Elaborating on both of their work, the two authors identify four closely linked steps required for completely successful organ engraftment. The process begins once the donor leukocytes home to recipient lymphoid tissues. Here, the donor cells induce the recipient anti-graft T cells in an immunological war game. Both types of cells-the T cells of the recipient that react against the donor and the donor T cells that react against the recipient-are left exhausted. No longer effective, they cancel each other out. These steps are called clonal exhaustion/deletion of the recipient response and clonal exhaustion/deletion of the donor-leukocyte response. The third step required is to maintain this neutral status of clonal exhaustion. Finally, in order to sustain acceptance of the transplanted organ, the donor organ must remain nearly depleted of its donor immune system cells, which are replaced with like-recipient cells. Not only are the donor leukocytes more useful at other sites within the recipient, but their excessive presence within the donor organ might raise a red flag that could signal a targeted host immune response.

In organ transplantation, Dr. Starzl's team has long believed, immunosuppressive drugs, at least initially, are necessary to oversee this process. The drugs control the two-way traffic of cells and are required to strike the delicate balance between the two divergent cell groups. Without the drugs, the patient's immune system may tilt in one direction, causing rejection and loss of the transplanted organ, or the other, causing graft vs. host disease, the complication that involves donor immune cells attacking the recipient's tissues.

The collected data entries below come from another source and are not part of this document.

(** Near the bounds the rounded difference decides. With target 102 the
    stage weight is the double 107.10000000000001, and a weigh-in of
    106.1 lies more than 1.0 below it; with target 84 and a weigh-in of
    89.2 the difference is the double 1.0, on the bound. *)
Example b64_rounded_difference :
  B64.adjust_calories_based_on_progress 2500 180 102 5
    [B64.WeightLog.Build 1 "alice" 100 106.1 ""] "alice" 105
  = (2700,
     {[ "adjusted" := B64.PyBool true;
        "adjustment" := B64.PyInt 200;
        "reason" := B64.PyStr "Weight 1.0 lbs below target progression (106.1 vs 107.1 lbs)";
        "actual_weight" := B64.PyFloat 106.1;
        "target_weight_at_stage" := B64.PyFloat 107.10000000000001;
        "difference" := B64.PyFloat (-1.0000000000000142) ]}) /\
  B64.adjust_calories_based_on_progress 2500 180 84 5
    [B64.WeightLog.Build 1 "alice" 100 89.2 ""] "alice" 105
  = (2500,
     {[ "adjusted" := B64.PyBool false;
        "adjustment" := B64.PyInt 0;
        "reason" := B64.PyStr "Weight on track (89.2 vs target 88.2 lbs)";
        "actual_weight" := B64.PyFloat 89.2;
        "target_weight_at_stage" := B64.PyFloat 88.2;
        "difference" := B64.PyFloat 1.0 ]}).
Proof. split; reflexivity. Qed.

(** C1. More than three days out and with a weigh-in of the user on or
    before the date viewed, the adjuster takes the latest such weigh-in
    and computes, in binary64, [expected = target_weight * 1.05] and
    [diff = weight - expected]. It returns the base calories minus 200
    (adjusted) when [diff > 1.0], plus 200 (adjusted) when
    [diff < -1.0], and otherwise, the bounds 1.0 and -1.0 included, the
    base calories plus the integer 0 (not adjusted), which is a number
    equal to the base calories. *)
Theorem adjust_compares_latest_weight
    (base_calories current_weight target_weight : float) (days_to_goal : Z)
    (session : list B64.WeightLog.t) (username : string) (current_date : date)
    (entry : B64.WeightLog.t) :
  (3 < days_to_goal)%Z ->
  List.In entry session -> B64.matches username current_date entry ->
  exists latest,
    B64.latest_weight_log session username current_date = Some latest /\
    List.In latest session /\ B64.matches username current_date latest /\
    (forall r, List.In r session -> B64.matches username current_date r ->
               (B64.WeightLog.log_date r <= B64.WeightLog.log_date latest)%Z) /\
    let expected := target_weight * 1.05 in
    let diff := B64.WeightLog.weight latest - expected in
    let result :=
      B64.adjust_calories_based_on_progress base_calories current_weight
        target_weight days_to_goal session username current_date in
    snd result !! "target_weight_at_stage" = Some (B64.PyFloat expected) /\
    snd result !! "difference" = Some (B64.PyFloat diff) /\
    ((1.0 <? diff) = true ->
       fst result = base_calories - 200 /\
       snd result !! "adjusted" = Some (B64.PyBool true)) /\
    ((diff <? -1.0) = true ->
       fst result = base_calories + 200 /\
       snd result !! "adjusted" = Some (B64.PyBool true)) /\
    ((1.0 <? diff) = false -> (diff <? -1.0) = false ->
       fst result = base_calories + 0 /\
       (is_nan base_calories = false ->
        (fst result =? base_calories) = true) /\
       snd result !! "adjusted" = Some (B64.PyBool false)) /\
    (diff = 1.0 \/ diff = -1.0 ->
       snd result !! "adjusted" = Some (B64.PyBool false)).
Proof.
  intros Hd Hin Hm.
  destruct (b64_latest_weight_log_exists username current_date session entry
              Hin Hm) as [latest Hl].
  exists latest. split; [exact Hl|].
  destruct (b64_latest_weight_log_Some username current_date session latest Hl)
    as (Hlin & Hlm & Hmax).
  repeat (split; [assumption|]).
  pose proof (b64_adjust_compare username current_date base_calories
                current_weight target_weight days_to_goal session latest
                Hd Hl) as A.
  cbv zeta in *. destruct A as (Hfst & Hadj & _ & _ & Hstage & Hdiff).
  rewrite Hfst, Hadj. clear Hfst Hadj.
  split; [exact Hstage|]. split; [exact Hdiff|].
  unfold B64.adjustment_of.
  split; [|split; [|split]].
  - intros H. rewrite H. cbn [fst].
    split; [apply add_float_of_int_m200|reflexivity].
  - intros H. rewrite (below_not_above _ H), H. cbn [fst].
    split; [apply add_float_of_int_200|reflexivity].
  - intros H1 H2. rewrite H1, H2. cbn [fst].
    split; [reflexivity|]. split; [|reflexivity].
    apply add_float_of_int_0.
  - intros [E|E]; rewrite E; reflexivity.
Qed.

(** The weigh-in of 106.1 against target 102: 200 more. *)
Lemma adjust_compares_latest_weight_witness :
  fst (B64.adjust_calories_based_on_progress 2500 180 102 5
         [B64.WeightLog.Build 1 "alice" 100 106.1 ""] "alice" 105)
  = 2500 + 200.
Proof.
  destruct (adjust_compares_latest_weight 2500 180 102 5
              [B64.WeightLog.Build 1 "alice" 100 106.1 ""]
              "alice" 105 (B64.WeightLog.Build 1 "alice" 100 106.1 ""))
    as (latest & Hl & _ & _ & _ & _ & _ & _ & Hbelow & _).
  - lia.
  - simpl. tauto.
  - split; [reflexivity | simpl; lia].
  - injection Hl as <-. apply Hbelow. reflexivity.
Defined.

(** *** The macro allocator *)

Example b64_macros_negative_carbs :
  B64.carb_calories (B64.calculate_macros 180 600 0.25 None None) = -270.
Proof. reflexivity. Qed.



(** *** The BMR estimator in binary64 *)

(** Between neighbouring doubles the Katch-McArdle BMR can stay the
    same: a step of the body fat from 20.0 to the next double, and a
    step of the weight from 150 to 151 at a body fat one double below
    100. *)
Example b64_bmr_katch_ties :
  (20.0 <? 20.000000000000004) = true /\
  B64.calculate_bmr_and_calories 180 70 (Some 20.0)
  = B64.calculate_bmr_and_calories 180 70 (Some 20.000000000000004) /\
  B64.calculate_bmr_and_calories 150 70 (Some 99.99999999999999)
  = B64.calculate_bmr_and_calories 151 70 (Some 99.99999999999999).
Proof. repeat split; reflexivity. Qed.

(** *** The day's plan, end to end *)

(** C8, as the code has it. A profile of 180 lbs, 70 in and 20 percent
    body fat with target weight 175 and the target date five days after
    the date viewed, for a user without a weigh-in on or before that
    date: the BMR is the Katch-McArdle value, the base calories are the
    BMR times 1.725, the target calories are the base calories (not
    adjusted), fiber is 30 g and sodium 2300 mg, and the protein target
    is the binary64 value of (180 * 0.8) * 1.2, which is
    172.79999999999998, the double next below 172.8. *)
Theorem daily_plan_end_to_end (id : Z) (today_date current_date : date)
    (session : list B64.WeightLog.t) (logged_in_user : string) :
  (forall r, List.In r session ->
             ~ B64.matches logged_in_user current_date r) ->
  let profile := B64.sample_profile id logged_in_user today_date current_date in
  let t := B64.food_log_page profile session logged_in_user current_date in
  B64.bmr t = 370 + 21.6 * (180 * 0.453592 * (1 - 20 / 100)) /\
  B64.base_calories t = B64.bmr t * 1.725 /\
  B64.target_calories t = B64.base_calories t /\
  B64.target_calories t = 3071.9706604800003 /\
  B64.adjustment_info t !! "adjusted" = Some (B64.PyBool false) /\
  B64.adjustment_info t !! "needs_weight_log" = Some (B64.PyBool true) /\
  fiber_grams (B64.micros t) = 30%Z /\
  sodium_mg (B64.micros t) = 2300%Z /\
  B64.protein_grams (B64.macros t) = (180 * 0.8) * 1.2 /\
  B64.protein_grams (B64.macros t) = 172.79999999999998.
Proof.
  intros Hnone. cbv zeta.
  apply b64_latest_weight_log_None in Hnone.
  unfold B64.food_log_page, B64.sample_profile.
  cbn [B64.UserProfile.weight B64.UserProfile.height
       B64.UserProfile.bodyfat_percentage B64.UserProfile.target_weight
       B64.UserProfile.target_date].
  replace (current_date + 5 - current_date)%Z with 5%Z by lia.
  unfold B64.adjust_calories_based_on_progress. rewrite Hnone.
  repeat split; reflexivity.
Qed.

Lemma daily_plan_end_to_end_witness :
  let t := B64.food_log_page (B64.sample_profile 1 "alice" 96 99)
             B64.sample_session "alice" 99 in
  B64.target_calories t = 3071.9706604800003 /\
  B64.protein_grams (B64.macros t) = 172.79999999999998.
Proof.
  destruct (daily_plan_end_to_end 1 96 99 B64.sample_session "alice")
    as (_ & _ & _ & Htarget & _ & _ & _ & _ & _ & Hprotein).
  - intros r Hr [Hu Hdate]. simpl in Hr.
    destruct Hr as [<-|[<-|[<-|[<-|[]]]]]; simpl in Hu, Hdate;
      try discriminate; lia.
  - cbv zeta. split; [exact Htarget|exact Hprotein].
Defined.

(** C8, as the specification states it, fails in its last figure: the
    protein target is not 172.8. *)
Lemma daily_plan_protein_is_not_172_8 :
  let t := B64.food_log_page (B64.sample_profile 1 "alice" 96 99)
             B64.sample_session "alice" 99 in
  (B64.protein_grams (B64.macros t) =? 172.8) = false /\
  (B64.protein_grams (B64.macros t) <? 172.8) = true.
Proof. split; reflexivity. Qed.

End B64Claims.

(** * Part III: further properties of the planner *)

(** ** Body fat at the end of its range *)

(** X2. At a body fat of 100 percent the lean body mass is zero, which
    the allocator takes for a missing one: the protein target of the
    food log falls back to one gram per pound of body weight. *)
Theorem protein_falls_back_at_zero_lean_mass (profile : UserProfile.t)
    (session : list WeightLog.t) (logged_in_user : string)
    (current_date : date) (bf : Q) :
  UserProfile.bodyfat_percentage profile = Some bf -> bf == 100 ->
  let t := food_log_page profile session logged_in_user current_date in
  lean_body_mass t = Some (UserProfile.weight profile * (1 - bf / 100)) /\
  protein_grams (macros t) = UserProfile.weight profile.
Proof.
  intros Hbf H100. cbv zeta. unfold food_log_page. rewrite Hbf.
  destruct (compute_targets_fields (UserProfile.weight profile)
              (UserProfile.height profile) (Some bf)
              (UserProfile.target_weight profile)
              (UserProfile.target_date profile)
              session logged_in_user current_date)
    as (_ & Hlean & _ & _ & _ & _ & _ & Hmacros & _).
  cbv zeta in Hlean, Hmacros. rewrite Hlean, Hmacros.
  assert (Hpos : and_gt0 (Some bf) = true)
    by (apply and_gt0_Some; rewrite H100; reflexivity).
  unfold lean_body_mass_of. rewrite Hpos. split; [reflexivity|].
  unfold calculate_macros. cbn [protein_grams].
  assert (Hz : truthy (Some (UserProfile.weight profile * (1 - bf / 100)))
               = false).
  { unfold truthy. apply negb_false_iff, Qeq_bool_iff.
    rewrite H100. field. }
  now rewrite Hz.
Qed.

Lemma protein_falls_back_at_zero_lean_mass_witness :
  protein_grams
    (macros (food_log_page
               (UserProfile.Build 1 "alice" 180 175 100 107 (Some 100) 70)
               sample_session "alice" 105)) = 180.
Proof.
  apply (protein_falls_back_at_zero_lean_mass
           (UserProfile.Build 1 "alice" 180 175 100 107 (Some 100) 70)
           sample_session "alice" 105 100); reflexivity.
Defined.

(** X3. With a positive body fat percentage the BMR does not depend on
    the height, and for a weight that is not negative and a body fat of
    at most 100 percent it is at least 370. *)
Theorem bmr_katch_ignores_height (weight height height' bf : Q) :
  0 < bf ->
  calculate_bmr_and_calories weight height (Some bf)
  = calculate_bmr_and_calories weight height' (Some bf) /\
  (0 <= weight -> bf <= 100 ->
   370 <= calculate_bmr_and_calories weight height (Some bf)).
Proof.
  intros Hbf. rewrite !bmr_katch by assumption. split; [reflexivity|].
  intros Hw H100. unfold katch_mcardle.
  assert (Hf : 0 <= 1 - bf / 100).
  { assert (1 - bf / 100 == (100 - bf) / 100) as -> by field.
    apply Qle_shift_div_l; [reflexivity|]. lra. }
  assert (Hk : 0 <= weight * 0.453592)
    by (apply Qmult_le_0_compat; [assumption|discriminate]).
  pose proof (Qmult_le_0_compat _ _ Hk Hf). lra.
Qed.

Lemma bmr_katch_ignores_height_witness :
  calculate_bmr_and_calories 180 70 (Some 20)
  = calculate_bmr_and_calories 180 60 (Some 20).
Proof.
  apply (bmr_katch_ignores_height 180 70 60 20). reflexivity.
Defined.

With infectious diseases, the amount of exposure and the route of the antigen determine whether the host is able to clear the infection. Once a noncytopathic infection has taken hold, the immune system responds by releasing T cells that recognize the foreign invader. As with transplant organ acceptance, when clonal deletion and clonal exhaustion occur, the host is no longer able to recognize the infection effectively. In addition, the foreign invader may survive in the host by adapting itself, namely by hiding its antigenic profile. Many viruses do so by hiding inside host non-immune cells, from which they escape to lymphoid organs only under certain circumstances.